Northeastern Section - 38th Annual Meeting (March 27-29, 2003)

Paper No. 5
Presentation Time: 9:20 AM

FIRST NATIONS AND LAST ELEPHANTS


LAKE, Thomas R., Behavioral Sciences, SUNY Dutchess Community College, 53 Pendell Road, Poughkeepsie, NY 12601-1595 and CHIMENT, John J., Cornell Institute for Biology Teachers, Cornell Univ, 169 Biotechnology Bldg, Ithaca, NY 14853, jjc1@cornell.edu

An intriguing question in the prehistory of the northeastern United States and Canadian maritime is the possible overlap of Pleistocene megafauna and early humans. When did the last mastodon die?

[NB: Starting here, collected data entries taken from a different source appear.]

(* ===== verification/Queue.v ===== *)
(** What the tail queues and doubly linked lists of [server/src/queue.h] share.

    Their links are addressed: a head's [first] field and an element's [next] field
    have the same type, and [last] and [prev] fields hold the address of such a field, a
    [slot]. [qmem] is the memory of the heads and of the link fields of the elements. The
    classes give the fields of a family's HEAD and ENTRY structures; [chain] and [backs]
    are the shapes that the fields of a list make, over what the slots hold, and
    [Family] is what a family must provide for [rep], many lists at once. *)

From S2P Require Import Prelude CMonad KHeap.
Local Open Scope cmonad_scope.

(** [&head->first] or [&elm->next]. *)
Inductive slot := SFirst (h : loc) | SNext (l : loc).
#[export] Instance slot_eq_dec : EqDecision slot.
Proof. solve_decision. Defined.

Class Links (H E : Type) := {
  h_first : H -> ptr;
  h_set_first : ptr -> H -> H;
  e_next : E -> ptr;
  e_set_next : ptr -> E -> E;
  h_first_set p h : h_first (h_set_first p h) = p;
  e_next_set p e : e_next (e_set_next p e) = p;
}.
(** Heads with a [last] field. *)
Class Tails (H E : Type) `{Links H E} := {
  h_last : H -> slot;
  h_set_last : slot -> H -> H;
  h_last_set sl h : h_last (h_set_last sl h) = sl;
  h_first_set_last sl h : h_first (h_set_last sl h) = h_first h;
  h_last_set_first p h : h_last (h_set_first p h) = h_last h;
}.
(** Elements with a [prev] field. *)
Class Prevs (H E : Type) `{Links H E} := {
  e_prev : E -> slot;
  e_set_prev : slot -> E -> E;
  e_prev_set sl e : e_prev (e_set_prev sl e) = sl;
  e_next_set_prev sl e : e_next (e_set_prev sl e) = e_next e;
  e_prev_set_next p e : e_prev (e_set_next p e) = e_prev e;
}.

Record qmem (H E : Type) := QMem { q_heads : gmap loc H; q_elems : gmap loc E }.
Arguments QMem {H E}.
Arguments q_heads {H E}.
Arguments q_elems {H E}.

(** ** Accesses *)

Section access.
Context {H E : Type} `{!Links H E}.
Implicit Types s : qmem H E.

(** What a slot holds. *)
Definition lnk s (sl : slot) : option ptr :=
  match sl with
  | SFirst h => h_first <$> q_heads s !! h
  | SNext l => e_next <$> q_elems s !! l
  end.
Definition set_lnk (sl : slot) (p : ptr) s : qmem H E :=
  match sl with
  | SFirst h => QMem (alter (h_set_first p) h (q_heads s)) (q_elems s)
  | SNext l => QMem (q_heads s) (alter (e_set_next p) l (q_elems s))
  end.

(** [*sl], as an rvalue and as an lvalue. *)
Definition load_slot (sl : slot) : M (qmem H E) ptr := let! s := mget in mopt BadAccess (lnk s sl).
Definition store_slot (sl : slot) (p : ptr) : M (qmem H E) unit :=
  let! _ := load_slot sl in mmodify (set_lnk sl p).

(** [&elm->next] and [elm->next]. *)
Definition addr_next (elm : ptr) : M (qmem H E) slot :=
  match elm with PLoc l => ret (SNext l) | _ => mfault BadAccess end.
Definition load_next (elm : ptr) : M (qmem H E) ptr := let! sl := addr_next elm in load_slot sl.
Definition store_next (elm p : ptr) : M (qmem H E) unit := let! sl := addr_next elm in store_slot sl p.

(** The element whose [next] field is at this address ([__containerof]). *)
Definition containerof (sl : slot) : M (qmem H E) ptr :=
  match sl with SNext l => ret (PLoc l) | SFirst _ => mfault BadAccess end.

(** The elements a [FOREACH] loop visits whose body leaves the links alone, from [var] on. *)
Fixpoint visit (step : ptr -> M (qmem H E) ptr) (fuel : nat) (var : ptr) : M (qmem H E) (list loc) :=
  match var with
  | PNull => ret []
  | PZero => mfault BadAccess
  | PLoc l =>
      match fuel with
      | O => mfault OutOfFuel
      | S fuel => let! next := step var in let! ls := visit step fuel next in ret (l :: ls)
      end
  end.
(** [while (NEXT(curelm) != stop) curelm = NEXT(curelm);] *)
Fixpoint find_before (fuel : nat) (curelm stop : ptr) : M (qmem H E) ptr :=
  match fuel with
  | O => mfault OutOfFuel
  | S fuel =>
      let! next := load_next curelm in
      if bool_decide (next = stop) then ret curelm
      else let! curelm := load_next curelm in find_before fuel curelm stop
  end.
End access.

Section access_last.
Context {H E : Type} `{HL : !Links H E} `{!Tails H E}.
Implicit Types s : qmem H E.
Definition lst s (h : loc) : option slot := h_last <$> q_heads s !! h.
Definition set_lst (h : loc) (sl : slot) s : qmem H E := QMem (alter (h_set_last sl) h (q_heads s)) (q_elems s).
Definition load_last (h : loc) : M (qmem H E) slot := let! s := mget in mopt BadAccess (lst s h).
Definition store_last (h : loc) (sl : slot) : M (qmem H E) unit :=
  let! _ := load_last h in mmodify (set_lst h sl).
End access_last.

Section access_prev.
Context {H E : Type} `{HL : !Links H E} `{!Prevs H E}.
Implicit Types s : qmem H E.
Definition prv s (l : loc) : option slot := e_prev <$> q_elems s !! l.
Definition set_prv (l : loc) (sl : slot) s : qmem H E := QMem (q_heads s) (alter (e_set_prev sl) l (q_elems s)).
Definition load_prev (elm : ptr) : M (qmem H E) slot :=
  match elm with PLoc l => let! s := mget in mopt BadAccess (prv s l) | _ => mfault BadAccess end.
Definition store_prev (elm : ptr) (sl : slot) : M (qmem H E) unit :=
  match elm with PLoc l => let! _ := load_prev elm in mmodify (set_prv l sl) | _ => mfault BadAccess end.
End access_prev.

(** *** What a store changes *)

Section observe.
Context {H E : Type} `{HL : !Links H E}.
Implicit Types s : qmem H E.

Lemma lnk_set_lnk s sl p sl' : is_Some (lnk s sl) -> lnk (set_lnk sl p s) sl' = if decide (sl = sl') then Some p else lnk s sl'.
Proof.
  intros [q Hq]. case_decide as Hd.
  - subst sl'. destruct sl as [h|l]; simpl in *; rewrite lookup_alter_eq.
    + destruct (q_heads s !! h); [simpl; by rewrite h_first_set|done].
    + destruct (q_elems s !! l); [simpl; by rewrite e_next_set|done].
  - destruct sl as [h|l], sl' as [h'|l']; simpl; try done; by rewrite lookup_alter_ne by congruence.
Qed.

Lemma lnk_set_eq s sl p : is_Some (lnk s sl) -> lnk (set_lnk sl p s) sl = Some p.
Proof. intros. by rewrite lnk_set_lnk, decide_True. Qed.
Lemma lnk_set_ne s sl p sl' : sl <> sl' -> lnk (set_lnk sl p s) sl' = lnk s sl'.
Proof.
  intros Hd. destruct sl as [h|l], sl' as [h'|l']; simpl; try done; by rewrite lookup_alter_ne by congruence.
Qed.
Lemma lnk_live s sl p sl' : is_Some (lnk (set_lnk sl p s) sl') <-> is_Some (lnk s sl').
Proof.
  destruct (decide (sl = sl')) as [<-|Hne]; [|by rewrite lnk_set_ne].
  destruct sl; simpl; by rewrite lookup_alter_eq, !fmap_is_Some.
Qed.

Lemma load_slot_wp sl p Q s : lnk s sl = Some p -> Q p s -> wp (load_slot sl) Q s.
Proof. intros Hp HQ. unfold load_slot. wp_steps. by eapply wp_opt. Qed.
Lemma store_slot_wp sl p Q s : is_Some (lnk s sl) -> Q tt (set_lnk sl p s) -> wp (store_slot sl p) Q s.
Proof. intros [q Hq] HQ. unfold store_slot. wp_steps. eapply load_slot_wp; [done|]. by wp_steps. Qed.
Lemma load_next_wp l p Q s : lnk s (SNext l) = Some p -> Q p s -> wp (load_next (PLoc l)) Q s.
Proof. intros. unfold load_next. wp_steps. by eapply load_slot_wp. Qed.
Lemma store_next_wp l p Q s :
  is_Some (lnk s (SNext l)) -> Q tt (set_lnk (SNext l) p s) -> wp (store_next (PLoc l) p) Q s.
Proof. intros. unfold store_next. wp_steps. by eapply store_slot_wp. Qed.
End observe.

Section observe_last.
Context {H E : Type} `{HL : !Links H E} `{HT : !Tails H E}.
Implicit Types s : qmem H E.

Lemma lnk_set_lst s h sl sl' : lnk (set_lst h sl s) sl' = lnk s sl'.
Proof.
  destruct sl' as [h'|l']; [|done]. simpl. rewrite lookup_alter. case_decide as Hd; [subst|done].
  destruct (q_heads s !! h'); [simpl; by rewrite h_first_set_last|done].
Qed.
Lemma lst_set_lst s h sl h' : is_Some (lst s h) -> lst (set_lst h sl s) h' = if decide (h = h') then Some sl else lst s h'.
Proof.
  intros [q Hq]. unfold lst in *. simpl. rewrite lookup_alter. case_decide; [subst|done].
  destruct (q_heads s !! h'); [simpl; by rewrite h_last_set|done].
Qed.
Lemma lst_set_eq s h sl : is_Some (lst s h) -> lst (set_lst h sl s) h = Some sl.
Proof. intros. by rewrite lst_set_lst, decide_True. Qed.
Lemma lst_set_ne s h sl h' : h <> h' -> lst (set_lst h sl s) h' = lst s h'.
Proof. intros. unfold lst. simpl. by rewrite lookup_alter_ne. Qed.
Lemma lst_live s h sl h' : is_Some (lst (set_lst h sl s) h') <-> is_Some (lst s h').
Proof.
  destruct (decide (h = h')) as [<-|Hne]; [|by rewrite lst_set_ne].
  unfold lst. simpl. by rewrite lookup_alter_eq, !fmap_is_Some.
Qed.
Lemma lst_set_lnk s sl p h : lst (set_lnk sl p s) h = lst s h.
Proof.
  destruct sl as [h'|l']; [|done]. unfold lst. simpl. rewrite lookup_alter. case_decide; [subst|done].
  destruct (q_heads s !! h); [simpl; by rewrite h_last_set_first|done].
Qed.
Lemma lst_lnk s h sl : lst s h = Some sl -> is_Some (lnk s (SFirst h)).
Proof. unfold lst. simpl. destruct (q_heads s !! h); [by eexists|done]. Qed.

Lemma load_last_wp h sl Q s : lst s h = Some sl -> Q sl s -> wp (load_last h) Q s.
Proof. intros Hp HQ. unfold load_last. wp_steps. by eapply wp_opt. Qed.
Lemma store_last_wp h sl Q s : is_Some (lst s h) -> Q tt (set_lst h sl s) -> wp (store_last h sl) Q s.
Proof. intros [q Hq] HQ. unfold store_last. wp_steps. eapply load_last_wp; [done|]. by wp_steps. Qed.
End observe_last.

Section observe_prev.
Context {H E : Type} `{HL : !Links H E} `{HP : !Prevs H E}.
Implicit Types s : qmem H E.

Lemma lnk_set_prv s l sl sl' : lnk (set_prv l sl s) sl' = lnk s sl'.
Proof.
  destruct sl' as [h'|l']; [done|]. simpl. rewrite lookup_alter. case_decide; [subst|done].
  destruct (q_elems s !! l'); [simpl; by rewrite e_next_set_prev|done].
Qed.
Lemma prv_set_prv s l sl l' : is_Some (prv s l) -> prv (set_prv l sl s) l' = if decide (l = l') then Some sl else prv s l'.
Proof.
  intros [q Hq]. unfold prv in *. simpl. rewrite lookup_alter. case_decide; [subst|done].
  destruct (q_elems s !! l'); [simpl; by rewrite e_prev_set|done].
Qed.
Lemma prv_set_eq s l sl : is_Some (prv s l) -> prv (set_prv l sl s) l = Some sl.
Proof. intros. by rewrite prv_set_prv, decide_True. Qed.
Lemma prv_set_ne s l sl l' : l <> l' -> prv (set_prv l sl s) l' = prv s l'.
Proof. intros. unfold prv. simpl. by rewrite lookup_alter_ne. Qed.
Lemma prv_live s l sl l' : is_Some (prv (set_prv l sl s) l') <-> is_Some (prv s l').
Proof.
  destruct (decide (l = l')) as [<-|Hne]; [|by rewrite prv_set_ne].
  unfold prv. simpl. by rewrite lookup_alter_eq, !fmap_is_Some.
Qed.
Lemma prv_set_lnk s sl p l : prv (set_lnk sl p s) l = prv s l.
Proof.
  destruct sl as [h'|l']; [done|]. unfold prv. simpl. rewrite lookup_alter. case_decide; [subst|done].
  destruct (q_elems s !! l); [simpl; by rewrite e_prev_set_next|done].
Qed.
Lemma prv_lnk s l : is_Some (prv s l) <-> is_Some (lnk s (SNext l)).
Proof. unfold prv. simpl. by rewrite !fmap_is_Some. Qed.

Lemma load_prev_wp l sl Q s : prv s l = Some sl -> Q sl s -> wp (load_prev (PLoc l)) Q s.
Proof. intros Hp HQ. unfold load_prev. wp_steps. by eapply wp_opt. Qed.
Lemma store_prev_wp l sl Q s : is_Some (prv s l) -> Q tt (set_prv l sl s) -> wp (store_prev (PLoc l) sl) Q s.
Proof. intros [q Hq] HQ. unfold store_prev. wp_steps. eapply load_prev_wp; [done|]. by wp_steps. Qed.
End observe_prev.

Section observe_both.
Context {H E : Type} `{HL : !Links H E} `{HT : !Tails H E} `{HP : !Prevs H E}.
Implicit Types s : qmem H E.
Lemma lst_set_prv s l sl h : lst (set_prv l sl s) h = lst s h.
Proof. done. Qed.
Lemma prv_set_lst s h sl l : prv (set_lst h sl s) l = prv s l.
Proof. done. Qed.
End observe_both.

#[global] Arguments lnk : simpl never.
#[global] Arguments set_lnk : simpl never.
#[global] Arguments lst : simpl never.
#[global] Arguments set_lst : simpl never.
#[global] Arguments prv : simpl never.
#[global] Arguments set_prv : simpl never.

(** [obs] evaluates what a slot, a [last] or a [prev] field holds after stores to it or to
    others; [live] shows that a field exists. *)
Ltac slot_ne := first [ assumption | congruence ].
Ltac live := repeat first
  [ rewrite lnk_live | rewrite lnk_set_lst | rewrite lnk_set_prv | rewrite lst_live | rewrite lst_set_lnk
  | rewrite lst_set_prv | rewrite prv_live | rewrite prv_set_lnk | rewrite prv_set_lst ];
  first [ assumption | by eexists | apply prv_lnk; first [ assumption | by eexists ] | eauto ].
Ltac obs := repeat first
  [ rewrite lnk_set_lst | rewrite lnk_set_prv | rewrite lst_set_lnk | rewrite lst_set_prv
  | rewrite prv_set_lnk | rewrite prv_set_lst
  | rewrite lnk_set_ne by slot_ne | rewrite lst_set_ne by slot_ne | rewrite prv_set_ne by slot_ne
  | rewrite lnk_set_eq by live | rewrite lst_set_eq by live | rewrite prv_set_eq by live ].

When did the first Paleoindian arrive? There is evidence from New York State’s Genesee County that a human presence at 10,810-10,990 years BP may be coeval with the presence of mastodons and other extinct fauna. Elsewhere, sites with mastodons and mammoths from Dutchess, Chemung, and Wyoming counties, dating ca. 500 years earlier, do not yet show a human presence. The Davis Site in Essex County is associated with a late Pleistocene, Champlain Sea strand line dated ca. 11,300 years BP. The effects of post-glacial sea-level rise and the inundation of earlier sites further complicates the problem. Did the first humans contribute to the extinction of the mammoth and mastodon? This question is the subject of a new series of investigations, looking at sites that share the twilight of the North American Pleistocene fauna and the dawn of humans.